== EXERCISE DATA ==

(** * ingenialink: the MCB frame check sequence, the TCP ("eth") frame
      exchange, the serial session engine and the register labels.

    Shallow embedding of
      - [src/ingenialink/eth/net.c]   (CRC, [net_send], [net_recv],
                                       [process_statusword], [listener_eth],
                                       [il_net_reconnect]),
      - [src/ingenialink/net.c]       ([process_statusword], [process_sync],
                                       [il_net__read], [il_net__sw_subscribe],
                                       [il_net_create]),
      - [src/ingenialink/registers.c] ([il_reg_labels_get], [il_reg_labels_set]).

    Integers of the C code are [Z] with the truncation of every store into a
    [uint16_t] or [uint8_t] written out; memory a caller hands in by pointer
    is a finite map from addresses to bytes; what another thread or the
    operating system decides (the result of [send], [connect],
    [osal_cond_wait], the frames the listener decodes while a lock is
    released) is an explicit argument of the function that observes it.

    The model comes first, the facts about it second. *)

From Stdlib Require Import ZArith List Lia Bool.
From stdpp Require Import base option list gmap strings.

Local Open Scope Z_scope.

(** ** Fixed-width integers *)

Definition wrap8 (x : Z) : Z := Z.land x 0xFF.
Definition wrap16 (x : Z) : Z := Z.land x 0xFFFF.

Definition is_u8 (x : Z) : Prop := 0 <= x < 256.
Definition is_u16 (x : Z) : Prop := 0 <= x < 65536.

(** [seqZ_from lo n] is [lo; lo+1; ...; lo+n-1]. *)
Fixpoint seqZ_from (lo : Z) (n : nat) : list Z :=
  match n with
  | O => []
  | S k => lo :: seqZ_from (lo + 1) k
  end.

(** ** CRC of the TCP profile ([src/ingenialink/eth/net.c], lines 50-102) *)

Module Crc.

(** One turn of the inner [for (j ...)] loop of [init_crcccitt_tab_eth]:
    the pair is [(crc, c)], both [uint16_t]. *)
Definition tab_step (s : Z * Z) : Z * Z :=
  let '(crc, c) := s in
  let crc' :=
    if Z.eqb (Z.land (Z.lxor crc c) 0x8000) 0
    then wrap16 (Z.shiftl crc 1)
    else wrap16 (Z.lxor (Z.shiftl crc 1) 0x1021) in
  (crc', wrap16 (Z.shiftl c 1)).

(** The body of the outer loop: the value stored in
    [crc_tabccitt_eth[i]]. *)
Definition tab_entry (i : Z) : Z :=
  fst (Nat.iter 8 tab_step (0, wrap16 (Z.shiftl i 8))).

(** The process-wide memo: the flag and the 256-entry table. *)
Record crc_globals : Type := mkCrcGlobals {
  crc_tabccitt_init_eth : bool;
  crc_tabccitt_eth : list Z
}.

Definition crc_globals_start : crc_globals :=
  mkCrcGlobals false (replicate 256 0).

Definition init_crcccitt_tab_eth (g : crc_globals) : crc_globals :=
  mkCrcGlobals true (map tab_entry (seqZ_from 0 256)).

(** The table once it has been filled. *)
Definition crc_table : list Z :=
  Eval vm_compute in crc_tabccitt_eth (init_crcccitt_tab_eth crc_globals_start).

Definition tab_lookup (t : list Z) (i : Z) : Z := nth (Z.to_nat i) t 0.

(** [update_crc_ccitt_eth] with the memo threaded through. *)
Definition update_crc_ccitt_eth_st (g : crc_globals) (crc c : Z)
  : crc_globals * Z :=
  let g' := if crc_tabccitt_init_eth g then g else init_crcccitt_tab_eth g in
  (g', wrap16 (Z.lxor (Z.shiftl crc 8)
                 (tab_lookup (crc_tabccitt_eth g')
                    (Z.land (Z.lxor (Z.shiftr crc 8) c) 0x00FF)))).

(** [update_crc_ccitt_eth] reading the filled table: the flag only guards
    the one-time fill (see [update_crc_ccitt_eth_st_pure]). *)
Definition update_crc_ccitt_eth (crc c : Z) : Z :=
  wrap16 (Z.lxor (Z.shiftl crc 8)
            (tab_lookup crc_table
               (Z.land (Z.lxor (Z.shiftr crc 8) c) 0x00FF))).
(** How a call of [addMediaItem] leaves the world. *)
Lemma addMediaItem_outcome now now' url w :
  let r := addMediaItem now now' url w in
  downloadHistory (state (snd r)) = downloadHistory (state w)
  /\ (mediaItems (state (snd r)) = mediaItems (state w)
      \/ exists new,
           mediaItems (state (snd r)) = (mediaItems (state w) ++ [new])%list
           /\ MediaItem.url new = JS.trim url
           /\ MediaItem.status new = pending)
  /\ (fst r = Normal tt
      \/ (fst r = Throw TypeError /\ snd r = w
          /\ blank url = false /\ URL_pathname (JS.trim url) = None)).
Proof.
  cbv zeta.
  destruct (addMediaItem_cases now now' url w)
    as [[_ Hrun] | [(He & _ & Hp & Hrun) | (_ & _ & path & ty & fn & _ & _ & _ & Hrun)]];
    cbv zeta in Hrun; rewrite Hrun; cbn [fst snd state mediaItems downloadHistory].
  - split; [reflexivity|]. split; left; reflexivity.
  - split; [reflexivity|]. split; [left; reflexivity|]. right.
    rewrite is_empty_trim in He. repeat split; assumption.
  - split; [reflexivity|]. split; [|left; reflexivity].
    right. eexists. split; [reflexivity|]. split; reflexivity.
Qed.

(** X20. [handleDrop] always switches the drop highlight off and keeps
    the input text, also when it throws.  It leaves the history alone and
    the queue either as it was or with one more pending item at its end,
    whose url is the trimmed text and begins with [http://] or
    [https://].  It throws, a [TypeError] that nothing catches, exactly
    when the text passes the prefix test and [new URL] rejects its
    trimmed form while it is not queued; the state is then unchanged. *)
Theorem handleDrop_outcome (now now' : Z) (text : string) (ui : InputState) (w : world) :
  let r := handleDrop now now' text ui w in
  let ui' := fst (snd r) in
  let w' := snd (snd r) in
  dragActive ui' = false /\
  urlInput ui' = urlInput ui /\
  downloadHistory (state w') = downloadHistory (state w) /\
  (mediaItems (state w') = mediaItems (state w)
   \/ exists new,
        mediaItems (state w') = (mediaItems (state w) ++ [new])%list
        /\ MediaItem.url new = JS.trim text
        /\ looks_like_url (MediaItem.url new) = true
        /\ MediaItem.status new = pending) /\
  (fst r = Normal tt
   \/ (fst r = Throw TypeError /\ w' = w
       /\ looks_like_url text = true /\ URL_pathname (JS.trim text) = None)).
Proof.
  cbv zeta. unfold handleDrop.
  destruct (looks_like_url text) eqn:Hlook.
  - pose proof (addMediaItem_outcome now now' text w) as Hadd. cbv zeta in Hadd.
    destruct (addMediaItem now now' text w) as [c w1].
    cbn [fst snd dragActive urlInput] in *.
    destruct Hadd as (Hh & Hitems & Hres).
    split; [reflexivity|]. split; [reflexivity|]. split; [exact Hh|]. split.
    + destruct Hitems as [Hsame | (new & Happ & Hurl & Hst)]; [left; exact Hsame|].
      right. exists new. split; [exact Happ|]. split; [exact Hurl|].
      split; [|exact Hst]. rewrite Hurl. apply looks_like_url_trim. exact Hlook.
    + destruct Hres as [Hok | (Hthrow & Hw & _ & Hp)]; [left; exact Hok|].
      right. repeat split; assumption.
  - cbn [fst snd dragActive urlInput].
    split; [reflexivity|]. split; [reflexivity|]. split; [reflexivity|].
    split; left; reflexivity.
Qed.
Fixpoint assoc {A} (n : string) (l : list (string * A)) : option A :=
  match l with
  | [] => None
  | (m, a) :: l' => if String.eqb n m then Some a else assoc n l'
  end.

Definition enum_value (es : list enumerator) (n : string) : option Z :=
  assoc n (enum_values 0 es).

(** The value of an enumerator that is declared. *)
Definition ev (es : list enumerator) (n : string) : Z := default (-1) (enum_value es n).

(** ** headers/bytecode_api.h *)

(** anonymous enum: [PE_INVALID_RVA] *)
Definition PE_INVALID_RVA_enum : list enumerator := [
  Ev "PE_INVALID_RVA" 0xFFFFFFFF].

(** enum BytecodeKind: how ClamAV runs the bytecode *)
Definition BytecodeKind : list enumerator := [
  Ev "BC_GENERIC" 0;
  Ev "BC_STARTUP" 1;
  Ev "_BC_START_HOOKS" 256;
  Ev "BC_LOGICAL" 256;
  En "BC_PE_UNPACKER";
  En "BC_PDF";
  En "BC_PE_ALL";
  En "BC_PRECLASS";
  En "BC_ELF_UNPACKER";
  En "BC_MACHO_UNPACKER";
  En "_BC_LAST_HOOK"].

(** enum FunctionalityLevels: the level of each libclamav release *)
Definition FunctionalityLevels : list enumerator := [
  Ev "FUNC_LEVEL_096" 51;
  Ev "FUNC_LEVEL_096_dev" 52;
  Ev "FUNC_LEVEL_096_1" 53;
  Ev "FUNC_LEVEL_096_1_dev" 54;
  Ev "FUNC_LEVEL_096_2" 54;
  Ev "FUNC_LEVEL_096_2_dev" 55;
  Ev "FUNC_LEVEL_096_3" 55;
  Ev "FUNC_LEVEL_096_4" 56;
  Ev "FUNC_LEVEL_096_5" 58;
  Ev "FUNC_LEVEL_097" 60;
  Ev "FUNC_LEVEL_097_1" 61;
  Ev "FUNC_LEVEL_097_2" 62;
  Ev "FUNC_LEVEL_097_3" 63;
  Ev "FUNC_LEVEL_097_4" 64;
  Ev "FUNC_LEVEL_097_5" 65;
  Ev "FUNC_LEVEL_097_6" 67;
  Ev "FUNC_LEVEL_097_7" 68;
  Ev "FUNC_LEVEL_097_8" 69;
  Ev "FUNC_LEVEL_098" 74;
  Ev "FUNC_LEVEL_098_1" 76;
  Ev "FUNC_LEVEL_098_2" 77;
  Ev "FUNC_LEVEL_098_3" 77;
  Ev "FUNC_LEVEL_098_4" 77;
  Ev "FUNC_LEVEL_098_5" 79;
  Ev "FUNC_LEVEL_098_6" 79;
  Ev "FUNC_LEVEL_098_7" 80;
  Ev "FUNC_LEVEL_099" 81;
  Ev "FUNC_LEVEL_099_1" 82;
  Ev "FUNC_LEVEL_099_2" 82;
  Ev "FUNC_LEVEL_099_3" 84;
  Ev "FUNC_LEVEL_099_4" 85;
  Ev "FUNC_LEVEL_0100_BETA" 90;
  Ev "FUNC_LEVEL_0100" 91;
  Ev "FUNC_LEVEL_0100_1" 92;
  Ev "FUNC_LEVEL_0100_2" 93;
  Ev "FUNC_LEVEL_0100_3" 94;
  Ev "FUNC_LEVEL_0101_BETA" 100;
  Ev "FUNC_LEVEL_0101" 101;
  Ev "FUNC_LEVEL_0101_1" 102;
  Ev "FUNC_LEVEL_0101_2" 102;
  Ev "FUNC_LEVEL_0101_3" 102;
  Ev "FUNC_LEVEL_0101_4" 105;
  Ev "FUNC_LEVEL_0101_5" 106;
  Ev "FUNC_LEVEL_0102_BETA" 110;
  Ev "FUNC_LEVEL_0102" 111;
  Ev "FUNC_LEVEL_0102_1" 112;
  Ev "FUNC_LEVEL_0103_BETA" 120;
  Ev "FUNC_LEVEL_0103" 121;
  Ev "FUNC_LEVEL_0103_1" 122;
  Ev "FUNC_LEVEL_0103_2" 123;
  Ev "FUNC_LEVEL_0103_3" 124;
  Ev "FUNC_LEVEL_0103_4" 125;
  Ev "FUNC_LEVEL_0103_5" 126;
  Ev "FUNC_LEVEL_0103_6" 127;
  Ev "FUNC_LEVEL_0103_7" 128;
  Ev "FUNC_LEVEL_0103_8" 129;
  Ev "FUNC_LEVEL_0103_9" 130;
  Ev "FUNC_LEVEL_0103_10" 131;
  Ev "FUNC_LEVEL_0103_11" 132;
  Ev "FUNC_LEVEL_0104" 140;
  Ev "FUNC_LEVEL_0104_1" 141;
  Ev "FUNC_LEVEL_0104_2" 142;
  Ev "FUNC_LEVEL_0104_3" 143;
  Ev "FUNC_LEVEL_0104_4" 144;
  Ev "FUNC_LEVEL_0105" 150;
  Ev "FUNC_LEVEL_0105_1" 151;
  Ev "FUNC_LEVEL_0105_2" 152;
  Ev "FUNC_LEVEL_1_0" 160;
  Ev "FUNC_LEVEL_1_0_1" 161;
  Ev "FUNC_LEVEL_1_0_2" 162;
  Ev "FUNC_LEVEL_1_0_3" 163;
  Ev "FUNC_LEVEL_1_0_4" 164;
  Ev "FUNC_LEVEL_1_0_5" 165;
  Ev "FUNC_LEVEL_1_0_6" 166;
  Ev "FUNC_LEVEL_1_1" 180;
  Ev "FUNC_LEVEL_1_1_1" 181;
  Ev "FUNC_LEVEL_1_1_2" 182;
  Ev "FUNC_LEVEL_1_1_3" 183;
  Ev "FUNC_LEVEL_1_2" 190;
  Ev "FUNC_LEVEL_1_2_1" 191;
  Ev "FUNC_LEVEL_1_2_2" 192;
  Ev "FUNC_LEVEL_1_2_3" 193;
  Ev "FUNC_LEVEL_1_3" 200;
  Ev "FUNC_LEVEL_1_3_1" 201;
  Ev "FUNC_LEVEL_1_4" 210].

(** enum pdf_phase: when a PDF hook runs *)
Definition pdf_phase : list enumerator := [
  En "PDF_PHASE_NONE";
  En "PDF_PHASE_PARSED";
  En "PDF_PHASE_POSTDUMP";
  En "PDF_PHASE_END";
  En "PDF_PHASE_PRE"].

(** enum pdf_flag: bit numbers of the PDF flags *)
Definition pdf_flag : list enumerator := [
  Ev "BAD_PDF_VERSION" 0;
  En "BAD_PDF_HEADERPOS";
  En "BAD_PDF_TRAILER";
  En "BAD_PDF_TOOMANYOBJS";
  En "BAD_STREAM_FILTERS";
  En "BAD_FLATE";
  En "BAD_FLATESTART";
  En "BAD_STREAMSTART";
  En "BAD_ASCIIDECODE";
  En "BAD_INDOBJ";
  En "UNTERMINATED_OBJ_DICT";
  En "ESCAPED_COMMON_PDFNAME";
  En "HEX_JAVASCRIPT";
  En "UNKNOWN_FILTER";
  En "MANY_FILTERS";
  En "HAS_OPENACTION";
  En "BAD_STREAMLEN";
  En "ENCRYPTED_PDF";
  En "LINEARIZED_PDF";
  En "DECRYPTABLE_PDF";
  En "HAS_LAUNCHACTION"].

(** enum pdf_objflags: bit numbers of the PDF object flags *)
Definition pdf_objflags : list enumerator := [
  Ev "OBJ_STREAM" 0;
  En "OBJ_DICT";
  En "OBJ_EMBEDDED_FILE";
  En "OBJ_FILTER_AH";
  En "OBJ_FILTER_A85";
  En "OBJ_FILTER_FLATE";
  En "OBJ_FILTER_LZW";
  En "OBJ_FILTER_RL";
  En "OBJ_FILTER_FAX";
  En "OBJ_FILTER_JBIG2";
  En "OBJ_FILTER_DCT";
  En "OBJ_FILTER_JPX";
  En "OBJ_FILTER_CRYPT";
  En "OBJ_FILTER_UNKNOWN";
  En "OBJ_JAVASCRIPT";
  En "OBJ_OPENACTION";
  En "OBJ_HASFILTERS";
  En "OBJ_SIGNED";
  En "OBJ_IMAGE";
  En "OBJ_TRUNCATED";
  En "OBJ_FORCEDUMP";
  En "OBJ_FILTER_STANDARD";
  En "OBJ_LAUNCHACTION";
  En "OBJ_PAGE";
  En "OBJ_CONTENTS"].

(** enum bc_json_type: types of JSON objects *)
Definition bc_json_type : list enumerator := [
  Ev "JSON_TYPE_NULL" 0;
  En "JSON_TYPE_BOOLEAN";
  En "JSON_TYPE_DOUBLE";
  En "JSON_TYPE_INT";
  En "JSON_TYPE_OBJECT";
  En "JSON_TYPE_ARRAY";
  En "JSON_TYPE_STRING"].

(** enum lzma_returncode: results of the LZMA API *)
Definition lzma_returncode : list enumerator := [
  Ev "LZMA_RESULT_OK" 0;
  Ev "LZMA_RESULT_DATA_ERROR" 1;
  Ev "LZMA_STREAM_END" 2].

(** enum bzip2_returncode: results of the bzip2 API *)
Definition bzip2_returncode : list enumerator := [
  Ev "BZIP2_OK" 0;
  Ev "BZIP2_SEQUENCE_ERROR" (-1);
  Ev "BZIP2_PARAM_ERROR" (-2);
  Ev "BZIP2_MEM_ERROR" (-3);
  Ev "BZIP2_DATA_ERROR" (-4);
  Ev "BZIP2_DATA_ERROR_MAGIC" (-5);
  Ev "BZIP2_IO_ERROR" (-6);
  Ev "BZIP2_UNEXPECTED_EOF" (-7);
  Ev "BZIP2_OUTBUFF_FULL" (-8);
  Ev "BZIP2_CONFIG_ERROR" (-9);
  Ev "BZIP2_RUN_OK" 1;
  Ev "BZIP2_FLUSH_OK" 2;
  Ev "BZIP2_FINISH_OK" 3;
  Ev "BZIP2_STREAM_END" 4].

(** anonymous enum: the scan option flags *)
Definition CL_SCAN : list enumerator := [
  Ev "CL_SCAN_RAW" 0x0;
  Ev "CL_SCAN_ARCHIVE" 0x1;
  Ev "CL_SCAN_MAIL" 0x2;
  Ev "CL_SCAN_OLE2" 0x4;
  Ev "CL_SCAN_BLOCKENCRYPTED" 0x8;
  Ev "CL_SCAN_HTML" 0x10;
  Ev "CL_SCAN_PE" 0x20;
  Ev "CL_SCAN_BLOCKBROKEN" 0x40;
  Ev "CL_SCAN_MAILURL" 0x80;
  Ev "CL_SCAN_BLOCKMAX" 0x100;
  Ev "CL_SCAN_ALGORITHMIC" 0x200;
  Ev "CL_SCAN_PHISHING_BLOCKSSL" 0x800;
  Ev "CL_SCAN_PHISHING_BLOCKCLOAK" 0x1000;
  Ev "CL_SCAN_ELF" 0x2000;
  Ev "CL_SCAN_PDF" 0x4000;
  Ev "CL_SCAN_STRUCTURED" 0x8000;
  Ev "CL_SCAN_STRUCTURED_SSN_NORMAL" 0x10000;
  Ev "CL_SCAN_STRUCTURED_SSN_STRIPPED" 0x20000;
  Ev "CL_SCAN_PARTIAL_MESSAGE" 0x40000;
  Ev "CL_SCAN_HEURISTIC_PRECEDENCE" 0x80000;
  Ev "CL_SCAN_BLOCKMACROS" 0x100000;
  Ev "CL_SCAN_ALLMATCHES" 0x200000;
  Ev "CL_SCAN_SWF" 0x400000;
  Ev "CL_SCAN_PARTITION_INTXN" 0x800000;
  Ev "CL_SCAN_XMLDOCS" 0x1000000;
  Ev "CL_SCAN_HWP3" 0x2000000;
  Ev "CL_SCAN_FILE_PROPERTIES" 0x10000000;
  Ev "CL_SCAN_PERFORMANCE_INFO" 0x40000000;
  Ev "CL_SCAN_INTERNAL_COLLECT_SHA" 0x80000000].

(** anonymous enum: the [whence] argument of [seek] *)
Definition SEEK : list enumerator := [
  Ev "SEEK_SET" 0;
  En "SEEK_CUR";
  En "SEEK_END"].

(** ** headers/bytecode_detect.h *)

(** enum arch_list: a platform identification *)
Definition arch_list : list enumerator := [
  Ev "arch_unknown" 0;
  En "arch_i386";
  En "arch_x86_64";
  En "arch_ppc32";
  En "arch_ppc64";
  En "arch_arm";
  En "arch_sparc";
  En "arch_sparc64";
  En "arch_mips";
  En "arch_mips64";
  En "arch_alpha";
  En "arch_hppa1";
  En "arch_hppa2";
  En "arch_m68k";
  Ev "arch_ANY" 0xf].

(** enum os_kind_conf: a platform identification *)
Definition os_kind_conf : list enumerator := [
  Ev "os_unknown" 0;
  En "os_aix";
  En "os_beos";
  En "os_bsd";
  En "os_darwin";
  En "os_gnu_hurd";
  En "os_hpux";
  En "os_interix";
  En "os_irix";
  En "os_kfreebsd_gnu";
  En "os_linux";
  En "os_os2";
  En "os_osf";
  En "os_qnx6";
  En "os_solaris";
  En "os_win32";
  En "os_win64";
  En "os_generic";
  Ev "os_ANY" 0xff].

(** enum os_kind_llvm: a platform identification *)
Definition os_kind_llvm : list enumerator := [
  Ev "llvm_os_UnknownOS" 0;
  En "llvm_os_AuroraUX";
  En "llvm_os_Cygwin";
  En "llvm_os_Darwin";
  En "llvm_os_DragonFly";
  En "llvm_os_FreeBSD";
  En "llvm_os_Linux";
  En "llvm_os_Lv2";
  En "llvm_os_MinGW32";
  En "llvm_os_MinGW64";
  En "llvm_os_NetBSD";
  En "llvm_os_OpenBSD";
  En "llvm_os_Psp";
  En "llvm_os_Solaris";
  En "llvm_os_Win32";
  En "llvm_os_Haiku";
  En "llvm_os_Minix";
  Ev "llvm_os_ANY" 0xff].

(** enum compiler_list: a platform identification *)
Definition compiler_list : list enumerator := [
  Ev "compiler_unknown" 0;
  En "compiler_gnuc";
  En "compiler_llvm";
  En "compiler_clang";
  En "compiler_intel";
  En "compiler_msc";
  En "compiler_sun";
  En "compiler_other";
  Ev "compiler_ANY" 0xf].

(** enum endian_list: a platform identification *)
Definition endian_list : list enumerator := [
  Ev "endian_little" 0;
  Ev "endian_big" 1;
  Ev "endian_ANY" 0xf].

(** enum os_feature_bits: a platform identification *)
Definition os_feature_bits : list enumerator := [
  Ev "feature_map_rwx" 0;
  Ev "feature_selinux" 1;
  Ev "feature_selinux_enforcing" 2;
  Ev "feature_pax" 3;
  Ev "feature_pax_mprotect" 4].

== WHAT IS EXPECTED ==
Which lines belong in the answer? Exactly those from the first line of the entries through the line holding "is a finite", inclusive, copied unchanged.

== EXERCISE RESULT ==
(** * ingenialink: the MCB frame check sequence, the TCP ("eth") frame
      exchange, the serial session engine and the register labels.

    Shallow embedding of
      - [src/ingenialink/eth/net.c]   (CRC, [net_send], [net_recv],
                                       [process_statusword], [listener_eth],
                                       [il_net_reconnect]),
      - [src/ingenialink/net.c]       ([process_statusword], [process_sync],
                                       [il_net__read], [il_net__sw_subscribe],
                                       [il_net_create]),
      - [src/ingenialink/registers.c] ([il_reg_labels_get], [il_reg_labels_set]).

    Integers of the C code are [Z] with the truncation of every store into a
    [uint16_t] or [uint8_t] written out; memory a caller hands in by pointer
    is a finite map from addresses to bytes; what another thread or the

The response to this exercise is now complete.